**Provided records**
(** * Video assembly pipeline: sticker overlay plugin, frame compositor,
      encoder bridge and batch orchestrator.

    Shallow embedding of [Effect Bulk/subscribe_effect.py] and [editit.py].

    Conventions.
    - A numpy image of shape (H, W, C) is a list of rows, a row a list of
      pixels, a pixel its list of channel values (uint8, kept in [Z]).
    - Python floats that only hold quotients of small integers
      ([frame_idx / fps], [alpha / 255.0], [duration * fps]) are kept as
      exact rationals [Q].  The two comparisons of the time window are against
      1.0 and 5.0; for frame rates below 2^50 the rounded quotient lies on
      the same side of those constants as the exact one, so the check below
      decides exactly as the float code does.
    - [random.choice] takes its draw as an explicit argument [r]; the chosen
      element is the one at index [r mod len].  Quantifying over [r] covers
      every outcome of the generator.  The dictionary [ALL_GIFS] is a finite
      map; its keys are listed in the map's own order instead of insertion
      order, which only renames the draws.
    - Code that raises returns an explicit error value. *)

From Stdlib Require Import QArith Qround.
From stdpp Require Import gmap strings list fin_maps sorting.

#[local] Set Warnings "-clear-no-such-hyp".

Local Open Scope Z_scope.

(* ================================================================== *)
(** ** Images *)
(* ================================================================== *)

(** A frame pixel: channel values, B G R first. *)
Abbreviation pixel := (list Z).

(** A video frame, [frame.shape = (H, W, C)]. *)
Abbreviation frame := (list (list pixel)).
--
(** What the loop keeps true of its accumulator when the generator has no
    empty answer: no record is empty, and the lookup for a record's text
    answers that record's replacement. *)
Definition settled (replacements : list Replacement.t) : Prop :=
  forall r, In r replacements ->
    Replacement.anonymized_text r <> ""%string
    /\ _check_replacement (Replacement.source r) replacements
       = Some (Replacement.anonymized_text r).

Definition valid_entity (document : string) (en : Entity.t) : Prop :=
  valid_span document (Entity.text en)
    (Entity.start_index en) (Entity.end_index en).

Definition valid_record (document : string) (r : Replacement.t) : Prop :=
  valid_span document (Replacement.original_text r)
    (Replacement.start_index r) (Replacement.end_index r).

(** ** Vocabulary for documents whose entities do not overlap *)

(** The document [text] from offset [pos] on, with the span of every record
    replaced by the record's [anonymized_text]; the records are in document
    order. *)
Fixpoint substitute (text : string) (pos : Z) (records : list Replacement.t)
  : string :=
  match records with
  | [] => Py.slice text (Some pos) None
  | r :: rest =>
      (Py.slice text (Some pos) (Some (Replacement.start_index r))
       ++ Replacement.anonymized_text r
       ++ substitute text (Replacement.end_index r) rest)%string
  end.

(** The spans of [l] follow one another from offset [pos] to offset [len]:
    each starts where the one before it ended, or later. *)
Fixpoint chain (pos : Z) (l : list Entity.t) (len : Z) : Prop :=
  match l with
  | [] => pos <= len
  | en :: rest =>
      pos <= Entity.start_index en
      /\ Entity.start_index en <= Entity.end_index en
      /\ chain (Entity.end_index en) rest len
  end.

**What you have to do**
From the entries above, restate word for word the lines from the line containing "Local Open Scope Z_scope." to the line containing "Abbreviation frame := (list (list pixel)).", both ends included, and nothing more.

**Completed task**
Local Open Scope Z_scope.

(* ================================================================== *)
(** ** Images *)
(* ================================================================== *)

(** A frame pixel: channel values, B G R first. *)
Abbreviation pixel := (list Z).

(** A video frame, [frame.shape = (H, W, C)]. *)
Abbreviation frame := (list (list pixel)).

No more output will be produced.